Don’t Just Stand There …

I can picture the disciples even now. How earnest (and pathetic) they must have appeared, on that first Ascension Day! Jesus was gone. And there they stood, drop-jawed, staring away after him. Motionless. As if suddenly overcome by some kind of suspended animation. “They stood there, staring into the empty sky” (Acts 1:10, The Message).

Until, of course, the angel spoke.

“Galileans!” the angel said. “Why do you just stand here looking up at an empty sky? This very Jesus…will come….” (Acts 1:11). And in the meanwhile — there is work to be done! The ends of the earth are waiting! No time to be staring away into the empty sky.

SkyPentecost was coming, too, of course. “When the Holy Spirit comes upon you,” Jesus promised on the day of his ascension, “you will be able to be my witnesses in Jerusalem, all over Judea and Samaria, even to the ends of the earth” (Acts 1:8). But Pentecost did not find the disciples still staring on the Mount of Ascension; they were already on the move when the Holy Spirit overtook them. “They were constantly devoting themselves to prayer,” for one thing (Acts 1:14). They were meeting together (Acts 2:1). I picture prayer, worship, mutuality, community. I picture strategic banter: “What did Jesus mean…witnesses to the ends of the earth?” — they must have asked one another.

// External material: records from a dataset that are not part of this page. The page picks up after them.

(* ===== verification/DumpPoolSpec.v ===== *)
(** * What an aborted dump pool leaves behind

    The invariant of the interleaved pool ([Inv]): [processes] holds exactly the
    processes of the calls in progress, and every other process was told of
    once.  The theorems: an abort that returns leaves no command running, except
    one that survived its [kill]; it ends after a bounded number of its own
    steps, whatever the workers and the processes do. *)

From S2P Require Import Prelude DumpPool.

Module DumpPoolSpec.
Import DumpPool.

(** ** The invariant *)

Definition call_proc (c : call) : option nat :=
  match c with Entered _ => None | Waiting p _ | Handling p _ | Stopping p _ _ | Leaving p _ => Some p end.
Definition holds (th : thread) : option nat := match th with In c _ => call_proc c | _ => None end.

(** What an outcome says of the process of its call. *)
Definition told (s : pool) (p : option nat) (r : outcome) : Prop :=
  match r, p with
  | Returned, Some p => procs s !! p = Some (Exited 0)
  | Failed (XCalled rc), Some p => procs s !! p = Some (Exited rc) ∧ rc ≠ 0%Z
  | Failed XTimeout, Some p => ∃ rc, procs s !! p = Some (Exited rc)
  | StopFailed, Some p => p ∈ dom (procs s)
  | Cancelled, None => closing s = true
  | NotStarted, None => True
  | _, _ => False
  end.

Definition seen (s : pool) (p : nat) (x : raised) : Prop :=
  match x with XCalled rc => procs s !! p = Some (Exited rc) ∧ rc ≠ 0%Z | XTimeout => p ∈ dom (procs s) end.
Definition call_ok (s : pool) (c : call) : Prop :=
  match c with
  | Entered _ => True
  | Waiting p _ => p ∈ dom (procs s)
  | Handling p x | Stopping p x _ => seen s p x
  | Leaving p r => told s (Some p) r
  end.

Definition ab_ok (s : pool) : Prop :=
  match ab s with
  | Off => True
  | Stop cur rest => closing s = true ∧ (∀ p, p ∈ rest → p ∈ dom (procs s))
                     ∧ match cur with Some (p, _) => p ∈ dom (procs s) | None => True end
  | Join rest => closing s = true ∧ shut s = true ∧ (∀ t, t ∈ rest → t ∈ dom (threads s))
                 ∧ (∀ t th, threads s !! t = Some th → t ∈ rest ∨ th = Ended)
  | Aborted => closing s = true ∧ shut s = true ∧ (∀ t th, threads s !! t = Some th → th = Ended)
  | AbortRaised => closing s = true
  end.
Lemma pagemap_image_decodes_witness :
  read_pagemap_stats (encode_image 7 sample_entries) 4096
  = Ok (Stats 6 3 3 1 1 3 7).
Proof.
  transitivity (Ok (spec_stats 7 sample_entries)); [|reflexivity].
  apply (pagemap_image_decodes 7 sample_entries 4096); [lia|reflexivity|lia|].
  unfold sample_entries; cbn [entries_ok e_addr e_count e_flags]. unfold entry_ok. rewrite UINT64_MAX_val. simpl.
  repeat match goal with
  | |- _ ∧ _ => split
  | |- (_ | _) => first [by exists 1 | by exists 16 | by exists 18]
  | |- _ ∈ _ => rewrite !elem_of_cons; lia
  | _ => lia
  end.
Defined.

(** whatever bytes an image holds, an accepted image reports each page as
    exactly one of parent and present, lazy pages within those, and a total
    whose byte size fits the 64-bit address space. *)
Theorem read_pagemap_stats_sound img ps r :
  read_pagemap_stats img ps = Ok r →
  total_pages r = parent_pages r + present_pages r ∧
  0 ≤ parent_lazy_pages r ≤ parent_pages r ∧
  parent_lazy_pages r ≤ lazy_eligible_pages r ≤ total_pages r ∧
  0 ≤ entries r ≤ total_pages r ∧
  total_pages r * ps ≤ UINT64_MAX.
Proof.
  intros (Hps & hi & H1 & H2 & H3 & H4 & H5 & H6 & H7)%read_pagemap_stats_inv. lia.
Qed.

Lemma read_pagemap_stats_sound_witness :
  total_pages (spec_stats 7 sample_entries) * 4096 ≤ UINT64_MAX.
Proof.
  apply (read_pagemap_stats_sound (encode_image 7 sample_entries) 4096). vm_compute. reflexivity.
Defined.

(** Decoding terminates on every input: neither the image loop nor the
    field loop inside it ever exhausts the bound the model gives them (one
    turn per byte). *)
Theorem read_pagemap_stats_terminates img ps e :
  read_pagemap_stats img ps = Err e → exn_cls e ≠ OutOfFuel.
Proof.
  unfold read_pagemap_stats, mbind, result_bind. intros H.
  repeat (case_match; try (injection H as <-; done)).
  - eapply rows_loop_fuel; [|done]. lia.
  - simplify_eq. by eapply next_record_fuel.
Qed.

Lemma read_pagemap_stats_terminates_witness :
  exn_cls (Exn ValueError "Unexpected CRIU pagemap image magic") ≠ OutOfFuel.
Proof. apply (read_pagemap_stats_terminates [] 4096). reflexivity. Defined.

(** an accepted dump directory accounts for its payload exactly: one task
    per pagemap image, each with its own pages image whose length is its
    present pages times the page size, so that the private bytes reported are
    the present pages of all tasks. *)
Theorem collect_page_stats_sound d ps r :
  collect_page_stats d ps = Ok r →
  pagemap_images r = Z.of_nat (length (tasks r)) ∧
  NoDup (pages_id ∘ snd ∘ fst <$> tasks r) ∧
  private_pages_bytes r = sum_present r * ps ∧
  sum_present r ≤ sum_total r.
Proof.
  unfold collect_page_stats, mbind, result_bind. intros H.
  destruct (task_images d) as [|i rest] eqn:Ei; [done|].
  destruct (collect_loop d ps (i :: rest) ∅ _) as [r'|] eqn:E; [|done].
  destruct (sum_sizes _) as [total|]; [|done]. injection H as <-. simpl.
  pose proof (collect_loop_images _ _ _ _ _ _ E) as Him. simpl in Him.
  apply collect_loop_inv in E as (ts & Ht & Hl & Hp & Hs & Htt & Hf & Hnd & _). simpl in *.
  rewrite Him, Ht, <- Hl. split_and!; [done|done| |].
  - rewrite Hp, Hs. clear -Hf. induction Hf as [|t ts [Hx _] Hf IH]; [done|].
    rewrite !fmap_cons. unfold zsum, compose in *. cbn [foldr fst snd] in *. lia.
  - rewrite Hs, Htt. clear -Hf. induction Hf as [|t ts (_ & _ & hi & Hx) Hf IH]; [done|].
    destruct Hx as (? & ? & _). rewrite !fmap_cons. unfold zsum, compose in *. cbn [foldr fst snd] in *. lia.
Qed.

(** The directory of one dumped task: its pagemap and its three present pages. *)
Definition sample_dir : dump_dir :=
  [("inventory.img", Some []); ("pages-7.img", Some (replicate 12288 Byte.x00));
   ("pagemap-42.img", Some (encode_image 7 sample_entries)); ("pagemap-shmem-3.img", None)].

Lemma collect_page_stats_sound_witness :
  ∃ r, collect_page_stats sample_dir 4096 = Ok r ∧ private_pages_bytes r = sum_present r * 4096.
Proof.
  eexists. split; [vm_compute; reflexivity|].
  apply (collect_page_stats_sound sample_dir 4096). vm_compute. reflexivity.
Defined.

End PageStats.
(* ===== verification/Overlay.v ===== *)
(** * The layer-switching overlay interface

    The patched overlayfs (a kernel module, not part of this repository) is a
    parameter: [KernelOverlay] lists the system calls the runtime makes on it
    and what it relies on.  Its abstract state is the contents of the layer
    directories, the lower chain and upper directory of every mounted overlay,
    and the mount table; the laws say what the switch ioctl, [mkdir] and
    [rename] do to that state when they succeed, and that they change nothing
    when they fail.  The option string of the ioctl is built as in
    [SandboxController._apply_overlay_switch]. *)

From S2P Require Import Prelude PyStr Hoare.
From Stdlib Require Import Ascii.

(** ** ioctl number and options *)

(** [_iow(type_char, nr, size)]. *)
Definition iow (type_char : ascii) (nr size : Z) : Z :=
  Z.lor (Z.lor (Z.lor (Z.shiftl 1 30) (Z.shiftl size 16))
               (Z.shiftl (Z.of_nat (nat_of_ascii type_char)) 8)) nr.

(** [ctypes.sizeof(OvlCheckpointArgs)]: a 64-bit pointer and a 32-bit length,
    padded to the alignment of the pointer. *)
Definition sizeof_OvlCheckpointArgs : Z := 16.
Definition OVL_IOCTL_CHECKPOINT_CMD : Z := iow "O" 1 sizeof_OvlCheckpointArgs.

Definition switch_options (layers : list string) (upper work kind : string) : string :=
  "lowerdir=" +:+ join ":" layers +:+ ",upperdir=" +:+ upper
  +:+ ",workdir=" +:+ work +:+ ",ovl_kind=" +:+ kind.

(** How the kernel reads the options back: comma-separated keys, the lower
    directories separated by colons. *)
Definition option_value (key part : string) : option string :=
  if startswith part key then Some (sdrop (String.length key) part) else None.

Definition parse_switch (opts : string) : option (list string * string * string * string) :=
  match split_char "," opts with
  | [l; u; w; k] =>
      l ← option_value "lowerdir=" l;
      u ← option_value "upperdir=" u;
      w ← option_value "workdir=" w;
      k ← option_value "ovl_kind=" k;
      Some (split_char ":" l, u, w, k)
  | _ => None
  end.

(** A path the option syntax can carry. *)
Definition path_ok (p : string) : Prop := has_char "," p = false ∧ has_char ":" p = false.

Lemma option_value_app key v : option_value key (key +:+ v) = Some v.
Proof. unfold option_value. by rewrite startswith_app, sdrop_app. Qed.

Lemma parse_switch_options layers upper work kind :
  layers ≠ [] → Forall path_ok layers → path_ok upper → path_ok work → path_ok kind →
  parse_switch (switch_options layers upper work kind) = Some (layers, upper, work, kind).
Proof.
  intros Hne Hl [Hu _] [Hw _] [Hk _]. unfold parse_switch, switch_options.
  assert (has_char "," (join ":" layers) = false) as Hj.
  { apply has_char_join; [done|]. eapply Forall_impl; [exact Hl|]. by intros p []. }
  change (",upperdir=" +:+ ?x) with (String "," ("upperdir=" +:+ x)).
  change (",workdir=" +:+ ?x) with (String "," ("workdir=" +:+ x)).
  change (",ovl_kind=" +:+ ?x) with (String "," ("ovl_kind=" +:+ x)).
  rewrite <- string_app_assoc, split_char_app by (rewrite has_char_app, Hj; done).
  rewrite <- string_app_assoc, split_char_app by (rewrite has_char_app, Hu; done).
  rewrite <- string_app_assoc, split_char_app by (rewrite has_char_app, Hw; done).
  rewrite split_char_none by (rewrite has_char_app, Hk; done).
  rewrite !option_value_app. simpl.
  rewrite split_char_join; [done|done|]. eapply Forall_impl; [exact Hl|]. by intros p [].
Qed.

(** ** Layers and views *)

(** A layer directory: path to file content; a whiteout hides lower layers. *)
Abbreviation layer := (gmap string (option string)).

Fixpoint view_lookup (ls : list layer) (k : string) : option string :=
  match ls with
  | [] => None
  | l :: ls => match l !! k with Some v => v | None => view_lookup ls k end
  end.

Record mount := Mount { m_lowers : list string; m_upper : string }.

Record kstate := KState {
  k_dirs : gmap string layer;          (* layer directories *)
  k_ovl : gmap Z mount;                (* overlay state behind an open mount fd *)
}.

Definition dir_content (k : kstate) (p : string) : layer := default ∅ (k_dirs k !! p).

(** What a process sees at the mount behind [fd]. *)
Definition view (k : kstate) (m : mount) : string → option string :=
  view_lookup (dir_content k <$> m_upper m :: m_lowers m).
Definition view_at (k : kstate) (fd : Z) : string → option string :=
  match k_ovl k !! fd with Some m => view k m | None => fun _ => None end.

(** [os.makedirs(p, exist_ok=True)] on the abstract state. *)
Definition spec_makedirs (p : string) (k : kstate) : kstate :=
  match k_dirs k !! p with
  | Some _ => k
  | None => KState (<[p := ∅]> (k_dirs k)) (k_ovl k)
  end.

(** [os.rename(a, b)] of a layer directory to a new name: mounts that use the
    directory keep using it under its new name. *)
Definition rename_path (a b p : string) : string := if decide (p = a) then b else p.
Definition rename_mount (a b : string) (m : mount) : mount :=
  Mount (rename_path a b <$> m_lowers m) (rename_path a b (m_upper m)).
Definition spec_rename (a b : string) (k : kstate) : kstate :=
  match k_dirs k !! a with
  | Some l => KState (<[b := l]> (delete a (k_dirs k))) (rename_mount a b <$> k_ovl k)
  | None => k
  end.

(** The switch: a checkpoint pushes the frozen upper onto the given lower
    chain, a restore replaces the chain; both install the new upper. *)
Definition spec_switch (fd : Z) (lowers : list string) (upper kind : string) (k : kstate) : kstate :=
  match k_ovl k !! fd with
  | Some m =>
      let lowers' := if decide (kind = "ckpt") then m_upper m :: lowers else lowers in
      KState (k_dirs k) (<[fd := Mount lowers' upper]> (k_ovl k))
  | None => k
  end.

Class KernelOverlay (W : Type) := {
  kabs : W → kstate;
  os_makedirs : string → M W unit;
  os_rename : string → string → M W unit;
  os_ioctl : Z → Z → string → M W unit;
  (** Directories that exist keep their content; a failed call changes nothing. *)
  law_makedirs p w : wp (os_makedirs p)
      (fun _ w' => kabs w' = spec_makedirs p (kabs w)) (fun _ w' => kabs w' = kabs w) w;
  law_rename a b w : k_dirs (kabs w) !! b = None →
    wp (os_rename a b)
      (fun _ w' => is_Some (k_dirs (kabs w) !! a) ∧ kabs w' = spec_rename a b (kabs w))
      (fun _ w' => kabs w' = kabs w) w;
  law_switch fd lowers upper work kind w :
    lowers ≠ [] → Forall path_ok lowers → path_ok upper → path_ok work → path_ok kind →
    wp (os_ioctl fd OVL_IOCTL_CHECKPOINT_CMD (switch_options lowers upper work kind))
      (fun _ w' => kabs w' = spec_switch fd lowers upper kind (kabs w))
      (fun _ w' => kabs w' = kabs w) w;
}.

(** ** Facts about views *)

Lemma view_empty_upper (ls : list layer) k : view_lookup (∅ :: ls) k = view_lookup ls k.
Proof. simpl. by rewrite lookup_empty. Qed.

Lemma dir_content_ext k k' (ps : list string) :
  (∀ p, p ∈ ps → k_dirs k' !! p = k_dirs k !! p) →
  dir_content k' <$> ps = dir_content k <$> ps.
Proof.
  intros H. apply list_fmap_ext. intros i p Hp. unfold dir_content. rewrite H; [done|].
  by eapply list_elem_of_lookup_2.
Qed.

Lemma view_lookup_dirs_ext k k' (ps : list string) x :
  (∀ p, p ∈ ps → k_dirs k' !! p = k_dirs k !! p) →
  view_lookup (dir_content k' <$> ps) x = view_lookup (dir_content k <$> ps) x.
Proof. intros H. by rewrite (dir_content_ext k k'). Qed.

Lemma makedirs_exists p k : is_Some (k_dirs (spec_makedirs p k) !! p).
Proof. unfold spec_makedirs. case_match; simpl; [eauto|]. rewrite lookup_insert_eq. eauto. Qed.

Lemma makedirs_keeps p q k : is_Some (k_dirs k !! q) → is_Some (k_dirs (spec_makedirs p k) !! q).
Proof.
  unfold spec_makedirs. case_match; simpl; [done|]. intros Hq.
  destruct (decide (p = q)) as [->|?]; [rewrite lookup_insert_eq; eauto|by rewrite lookup_insert_ne].
Qed.

(** ** A concrete host

    An executable instance of the interface: the abstract state itself, with a
    list of mount points beside it.  It is used to run the model on concrete
    inputs and shows that the laws can hold. *)
Definition simw : Type := (kstate * list string)%type.

Definition sim_makedirs (p : string) : M simw unit := fun s => (Ok tt, (spec_makedirs p s.1, s.2)).
Definition sim_rename (a b : string) : M simw unit := fun s =>
  if bool_decide (is_Some (k_dirs s.1 !! a)) && bool_decide (k_dirs s.1 !! b = None)
  then (Ok tt, (spec_rename a b s.1, s.2)) else (raise OSError "rename", s).
Definition sim_ioctl (fd cmd : Z) (opts : string) : M simw unit := fun s =>
  match parse_switch opts with
  | Some (lowers, upper, _, kind) =>
      if (cmd =? OVL_IOCTL_CHECKPOINT_CMD)%Z
      then (Ok tt, (spec_switch fd lowers upper kind s.1, s.2)) else (raise OSError "ENOTTY", s)
  | None => (raise OSError "EINVAL", s)
  end.

#[export] Program Instance sim_kernel : KernelOverlay simw := {|
  kabs := fst; os_makedirs := sim_makedirs; os_rename := sim_rename; os_ioctl := sim_ioctl |}.
Next Obligation. done. Qed.
Next Obligation.
  intros a b w Hb. unfold wp, sim_rename. rewrite (bool_decide_eq_true_2 _ Hb), andb_true_r.
  case_bool_decide; done.
Qed.
Next Obligation.
  intros. unfold wp, sim_ioctl. rewrite parse_switch_options by done. by rewrite Z.eqb_refl.
Qed.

Ascension time, in my estimation, is the most dangerous season of the entire church year. It is a brief season — barely ten days long, not really a liturgical “season” at all. It begins forty days after Easter, with the Ascension of the Resurrected Lord — May 17, this year. It concludes a few days later with Pentecost — at the end of the month, on May 27. And many a believer has wandered astray, I am afraid, during these few, uniquely charged days.

The principle risk of Ascension time is simple, slack-jawed passivity, I suppose. But when things misfire severely, the days between Ascension and Pentecost can produce a kind of spiritual catatonia. We get stuck on the mountain, “staring into the empty sky.” We mope. The ends of the earth may be waiting, as Jesus said — but we are watching for something better. Maybe we yearn with the disciples: “Master, are you going to restore the kingdom…now?” (Acts 1:6). Maybe we look for something more appealing. Maybe we ache for a better opportunity, or a smaller challenge, or simply for the Lord to return again to set things right. We plant our hands in our pockets, and stare away.

Until, of course, the angel speaks.

And the angel still says: “Sisters and brothers! Don’t just stand there! The Holy Spirit is promised to you, as well. Set your hearts on the ends of the earth, and he will make you able to be witnesses for Jesus.”

Ascension time can misfire when we pine for greener pastures or better days — some ideal past or some preferred future. It is like staring into the empty sky. And the staring blinds us to the needy at our doorstep, or the lost across the hall, or the unreached in “Samaria,” just over the horizon.

But Ascension is celebrated properly when we pray, worship, gather in community — and set our course toward “the ends of the earth,” as Jesus directed. Pentecost awaits us along that path. And Jesus will come, “as certainly — and mysteriously — as he left” (Acts 1:11).